Based on the outcomes of the focus groups, a training program was developed [Fig.1]. Featuring a training database with treatment planning cases for each indication, categorized as easy, moderate, and complex. Recorded lectures provide foundational knowledge of proton therapy physics, biology, and medical topics, supplemented by scientific articles on treatment planning subjects. Assignments were created using our treatment planning system (TPS) and a web-based platform to facilitate the application of theoretical knowledge to practical skills. Assessments were developed to test knowledge and skills in a multidisciplinary setting, where trainees present their treatment plans, explaining and justifying their choices.
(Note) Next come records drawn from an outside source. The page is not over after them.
(** * extract-campground: a shallow embedding of [scripts/extract-campground.py]

    The script segments the text of one guidebook page into campground
    entries, parses the labelled fields of one entry with regular
    expressions, attributes hyperlinks to fields by vertical position, asks a
    places service for coordinates and merges the record into a JSON store.

    Conventions of the embedding:
    - a Python [str] is a [string]; a character is a code point below 256
      (Latin-1), which is closed under [str.lower] and [str.strip];
    - a Python [dict] is a [gmap string _]; [None] is the atom [ANone];
    - page coordinates and JSON numbers are exact rationals ([Qc]);
    - the PDF library is outside the script: a page is given by the text,
      the positioned words and the link annotations it yields;
    - printing, the store file and exceptions are threaded through a small
      monad ([M]). *)

From Stdlib Require Import Ascii String QArith Qcanon Qcabs.
From stdpp Require Import gmap strings list fin_maps numbers.

Close Scope Q_scope.
Close Scope Qc_scope.

Local Open Scope string_scope.
Local Open Scope list_scope.
Local Open Scope nat_scope.

(** ** Python string operations *)

Module PyStr.

Definition nl_char : ascii := "010"%char.
Definition nl : string := String nl_char "".

(** [str.isspace] for one character, restricted to code points below 256:
    TAB..CR, FS..US, SPACE, NEL and NBSP. *)
Definition is_space (c : ascii) : bool :=
  let n := nat_of_ascii c in
  ((9 <=? n) && (n <=? 13)) || ((28 <=? n) && (n <=? 32))
  || (n =? 133) || (n =? 160).

Definition is_upper_AZ (c : ascii) : bool :=
  let n := nat_of_ascii c in (65 <=? n) && (n <=? 90).

Definition is_lower_az (c : ascii) : bool :=
  let n := nat_of_ascii c in (97 <=? n) && (n <=? 122).

Definition is_dot (c : ascii) : bool := Ascii.eqb c ".".

(** [s.lstrip(chars)] and [s.rstrip(chars)], the set of characters given
    as a predicate. *)
Fixpoint lstrip_by (p : ascii → bool) (s : string) : string :=
  match s with
  | String c s' => if p c then lstrip_by p s' else s
  | EmptyString => EmptyString
  end.

Fixpoint rstrip_by (p : ascii → bool) (s : string) : string :=
  match s with
  | String c s' =>
      match rstrip_by p s' with
      | EmptyString => if p c then EmptyString else String c EmptyString
      | r => String c r
      end
  | EmptyString => EmptyString
  end.

(** [s.strip()] *)
Definition strip (s : string) : string := lstrip_by is_space (rstrip_by is_space s).

(** [s.rstrip('.')] *)
Definition rstrip_dot (s : string) : string := rstrip_by is_dot s.

(** [s.lower()] on Latin-1: A-Z and the accented capitals U+00C0..U+00DE
    (U+00D7, the multiplication sign, apart) move up by 32. *)
Definition lower_char (c : ascii) : ascii :=
  let n := nat_of_ascii c in
  if ((65 <=? n) && (n <=? 90))
     || ((192 <=? n) && (n <=? 222) && negb (n =? 215))
  then ascii_of_nat (n + 32) else c.

Fixpoint lower (s : string) : string :=
  match s with
  | String c s' => String (lower_char c) (lower s')
  | EmptyString => EmptyString
  end.

(** [s.startswith(t)] *)
Definition startswith (s t : string) : bool := String.prefix t s.

(** [t in s] *)
Fixpoint contains (t s : string) : bool :=
  String.prefix t s
  || match s with
     | String _ s' => contains t s'
     | EmptyString => false
     end.

(** [s.split(sep)] for a non-empty separator.  [skip] counts the characters
    of a separator just recognised that are still to be passed over. *)
Fixpoint split_go (sep : string) (skip : nat) (s : string) : list string :=
  match s with
  | EmptyString => [EmptyString]
  | String c s' =>
      match skip with
      | S k => split_go sep k s'
      | O =>
          if String.prefix sep s
          then EmptyString :: split_go sep (String.length sep - 1) s'
          else match split_go sep 0 s' with
               | h :: t => String c h :: t
               | [] => [String c EmptyString]
               end
      end
  end.

Definition split (sep s : string) : list string := split_go sep 0 s.

(** [sep.join(l)] *)
Fixpoint join (sep : string) (l : list string) : string :=
  match l with
  | [] => EmptyString
  | [x] => x
  | x :: l' => x +:+ sep +:+ join sep l'
  end.

(** [text.split('\n')] and ['\n'.join(lines)] *)
Definition lines (text : string) : list string := split nl text.
Definition unlines (l : list string) : string := join nl l.

(** Python indexing [l[i]] with an [int]: negative indices count from the
    end; [None] stands for [IndexError]. *)
Definition py_index {A} (l : list A) (i : Z) : option A :=
  if (0 <=? i)%Z then l !! Z.to_nat i
  else if (- Z.of_nat (List.length l) <=? i)%Z then l !! Z.to_nat (Z.of_nat (List.length l) + i)
  else None.

End PyStr.
Import PyStr.

(** ** Regular expressions

    The fragment of Python's [re] the script uses, with the backtracking
    order of the [re] module: alternatives left to right, greedy quantifiers
    longest first, lazy ones shortest first.  Every quantified atom of the
    script's patterns is a single character class, so repetition is recursion
    on the subject. *)

Module Re.

Inductive regex : Type :=
| Lit (t : string)                 (* literal text *)
| Cls (p : ascii → bool)           (* one character of a class *)
| Seq (r1 r2 : regex)
| Alt (r1 r2 : regex)              (* r1|r2 *)
| Opt (r : regex)                  (* r? *)
| Star (p : ascii → bool)          (* [p]* *)
| Plus (p : ascii → bool)          (* [p]+ *)
| PlusLazy (p : ascii → bool)      (* [p]+? *)
| Rep (n : nat) (p : ascii → bool) (* [p]{n} *)
| Grp (i : nat) (r : regex)        (* capturing group number i *)
| Ahead (r : regex)                (* (?=r) *)
| Bos                              (* ^ *)
| Eos.                             (* $ *)

Definition caps := nat → option string.
Definition no_caps : caps := λ _, None.
Definition set_cap (i : nat) (v : string) (c : caps) : caps :=
  λ j, if Nat.eqb i j then Some v else c j.
(** * Nitro-Powered AI Research Agent: the research/report pipeline of [main.py]

    A shallow embedding of [ResearchAgent], [AnalystAgent], [ResearchSystem]
    and [run_full_research].  The three providers (Tavily search, the Groq
    chat model, the Gemini report model) are black boxes: they are taken as
    state-passing functions over an abstract [World], each returning a value
    or raising.  Python exceptions are an explicit [Raise] result, and
    [try ... except Exception] is [try_except]: it handles the exceptions
    of class [Exception] and lets the others (KeyboardInterrupt,
    SystemExit) through.  The secrets store [st.secrets] is either a
    mapping or, when no secrets file is found, the error that every
    lookup in it raises; it is the same for the whole of a run.  Every
    request sent to a provider is recorded, with its outcome, in a call
    log, so that "is invoked once", "is never invoked" and "raises for one
    sub-query" are statements about a run.

    Not modelled: the [logger] calls (they return nothing and no value
    depends on them).  A text is a [string], a sequence of characters; the
    texts of [main.py] are ASCII and nothing below depends on the
    alphabet. *)

From Stdlib Require Import Ascii String QArith.
From stdpp Require Import base option list strings gmap.

Local Open Scope string_scope.

(** ** Python values *)

(** An exception object: its class, the text [str(e)] that the
    f-strings of the handlers embed, and whether it is an instance of
    [Exception], which is what [except Exception] asks.  KeyboardInterrupt
    and SystemExit derive from [BaseException] only. *)
Record Exception := mkException {
  exc_class : string;
  exc_str : string;
  is_Exception : bool
}.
In the final step all necessary preconditions were considered for successful deployment and providing RTTs with training in mentoring and evaluating trainees. After three trainees completed this program, an evaluation revealed trainees satisfaction. Key lessons included the importance of meeting the preconditions and adapting the program to the trainee’s level of expertise. Conclusion: A modular, adaptive training program was developed, based on principles of differentiated learning. It is tailored to individual levels of experience and supports both initial training and ongoing professional development. An extensive database of learning materials facilitates self-directed learning, complemented by weekly evaluations with experienced colleagues. Online lectures, and case-based assignments, reduce active staff involvement without compromising quality. Familiarity with curriculum design and understanding the needs of the multidisciplinary team are essential to creating a comprehensive and well-supported educational framework. This in-house initiative, focused on center specific protocols, can support national and international proton therapy education. Future plans include expanding this training program to other areas involving RTTs, aligning with lifelong learning principles to support continuous education.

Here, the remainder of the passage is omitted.